YOUR INSTRUCTIONS
Within the data that follows, set down exactly the lines from the one containing "unfold pr_step, endGroup, info." through the one containing "destruct was; [ apply", both ends included.

Start of SOURCE INFORMATION

(** ** A directory inside the directory of a document *)

(** The loop of [clear_directory] stops at the first entry that is a
    directory: [os.remove] raises for it, and it is still there. *)
Lemma remove_loop_nested p cs l :
  forall es w,
    NoDup l ->
    (forall f, f ∈ l -> segment f = true /\ is_Some (es !! f)) ->
    (exists f sub, f ∈ l /\ es !! f = Some (Dir sub)) ->
    Os.components p = cs -> Os.get cs (disk w) = inr (Dir es) ->
    exists name sub w1 es1,
      for_each l (fun file =>
        let pf := Py.join p file in Os.change pf (Os.remove pf)) w
      = (Raise (Os.os_error Os.EISDIR (Py.join p name)), w1)
      /\ es !! name = Some (Dir sub)
      /\ Os.get cs (disk w1) = inr (Dir es1)
      /\ es1 !! name = Some (Dir sub).
Proof.
  induction l as [|f l IH]; intros es w Hnd Hl Hdir Hc Hg.
  - destruct Hdir as (f & sub & Hin & _). by apply elem_of_nil in Hin.
  - apply NoDup_cons in Hnd as [Hf Hnd].
    destruct (Hl f) as [Hseg [n Hn]]; [by left|].
    assert (Hup : forall F,
      Os.update_path (Py.join p f) F (disk w)
      = match F (es !! f) with
        | inl e => inl e
        | inr o => inr (subst cs (Dir (Os.set_entry f o es)) (disk w))
        end).
    { intros F. apply update_path_snoc; [by apply join_segment_nonempty| |done].
      by rewrite components_join_segment, Hc. }
    simpl for_each. destruct n as [x|sub].
    + assert (Hrm : Os.remove (Py.join p f) (disk w)
                    = inr (subst cs (Dir (delete f es)) (disk w))).
      { unfold Os.remove. rewrite Hup, Hn. by rewrite join_segment_not_dir. }
      rewrite (bind_ok _ _ _ _ _ (change_ok _ _ _ _ Hrm)).
      destruct (IH (delete f es)
                  (set_disk (subst cs (Dir (delete f es)) (disk w)) w))
        as (name & sub & w1 & es1 & Hrun & Hname & Hg1 & Hes1); [done| | |done| |].
      * intros g Hgl. destruct (Hl g) as [? [m Hm]]; [by right|].
        split; [done|]. exists m. rewrite lookup_delete_ne; [done|]. by intros ->.
      * destruct Hdir as (g & sub & Hgin & Hgd).
        apply elem_of_cons in Hgin as [->|Hgin]; [congruence|].
        exists g, sub. split; [done|]. rewrite lookup_delete_ne; [done|]. by intros ->.
      * simpl. by apply (get_subst _ _ _ _ Hg).
      * exists name, sub, w1, es1. split; [done|]. split; [|done].
        by apply lookup_delete_Some in Hname as [_ ?].
    + assert (Hrm : Os.remove (Py.join p f) (disk w) = inl Os.EISDIR).
      { unfold Os.remove. by rewrite Hup, Hn. }
      rewrite (bind_raise _ _ _ _ _ (change_raise _ _ _ _ Hrm)).
      by exists f, sub, w, es.
Qed.
Variable env : Env.
Variable L : Locals.
Variable repo : Repo.

Lemma commitFiles_mutations (nb : string) (fc : FileChanges) (h : History) :
  let t := snd (commitFiles env (owner L) (name repo) nb fc (commitMessage L) h) in
  length (filter is_mutation t) <= 10
  /\ forallb is_commit_mutation (filter is_mutation t) = true.
Proof.
  cbv zeta.
  destruct (commitFiles_policy env (owner L) (name repo) nb fc (commitMessage L) h)
    as [t [Ht Hpolicy]].
  rewrite Ht. cbn [filter is_mutation is_ref_mutation is_commit_mutation is_pr_mutation orb].
  unfold commit_policy in Hpolicy. cbn [fst snd] in Hpolicy.
  destruct Hpolicy as [Hq [Hc [_ [Hok _]]]].
  rewrite (commit_events_mutations _ _ _ _ _ _ Hok).
  split; [ unfold count in *; lia | apply filter_all ].
Qed.

Lemma destructure_pr_silent (response : option PrData) :
  at_most is_mutation 0 (destructure_pr response).
Proof.
  unfold destructure_pr.
  destruct response as [d | ]; [ | apply at_most_throw ].
  destruct (pd_createPullRequest d) as [p | ]; [ | apply at_most_throw ].
  destruct (pp_pullRequest p); [ apply at_most_ret | apply at_most_throw ].
Qed.

Lemma createPr_loop_at_most (b i m d : string) (retries : nat) :
  forall count, at_most is_mutation retries (createPr_loop env b i m d retries count).
Proof.
  induction retries as [ | retries IH]; intros count; cbn [createPr_loop].
  - apply at_most_ret.
  - apply (at_most_bind _ 1 retries).
    + apply (at_most_try_catch _ 1 0).
      * unfold info, sleep.
        apply (at_most_bind _ 0 1); [ apply at_most_silent; reflexivity | intro ].
        apply (at_most_bind _ 0 1); [ apply at_most_silent; reflexivity | intro ].
        apply (at_most_bind _ 0 1); [ apply at_most_silent; reflexivity | intro ].
        apply (at_most_bind _ 1 0); [ apply at_most_one_ask | intro response ].
        apply (at_most_bind _ 0 0); [ apply destructure_pr_silent | intro; apply at_most_ret ].
      * intro e. destruct (negb _); [ apply at_most_throw | apply at_most_ret ].
    + intros [u | ]; [ | apply IH ].
      apply (at_most_weaken _ 0); [ lia | apply at_most_ret ].
Qed.

Lemma createPr_loop_kind (b i m d : string) (retries : nat) :
  forall count, emits pr_or_none (createPr_loop env b i m d retries count).
Proof.
  induction retries as [ | retries IH]; intros count; cbn [createPr_loop].
  - apply emits_ret.
  - apply emits_bind.
    + apply emits_try_catch; [ | work_tac ].
      unfold info, sleep.
      repeat (apply emits_bind; [ solve [ work_tac ] | intro ]).
      unfold destructure_pr. work_tac.
    + intros [u | ]; [ apply emits_ret | apply IH ].
Qed.

Lemma pr_step_at_most (nb : string) (was : bool) :
  at_most is_mutation 5 (pr_step env L repo nb was).
Proof.
  unfold pr_step, endGroup, info.
  apply (at_most_bind _ 5 0).
  - apply (at_most_try_catch _ 5 0); [ apply createPr_loop_at_most | intro e ].
    apply (at_most_bind _ 0 0); [ | intro; apply at_most_ret ].
    destruct was; [ apply at_most_silent; reflexivity | apply at_most_ret ].
  - intro url. apply (at_most_bind _ 0 0); [ apply at_most_silent; reflexivity | intro ].
    destruct (truthy_opt url); cbn [negb andb]; [ | destruct was ];
      apply at_most_silent; reflexivity.
Qed.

End of SOURCE INFORMATION

SOLUTION TO THIS TASK
  unfold pr_step, endGroup, info.
  apply (at_most_bind _ 5 0).
  - apply (at_most_try_catch _ 5 0); [ apply createPr_loop_at_most | intro e ].
    apply (at_most_bind _ 0 0); [ | intro; apply at_most_ret ].
    destruct was; [ apply at_most_silent; reflexivity | apply at_most_ret ].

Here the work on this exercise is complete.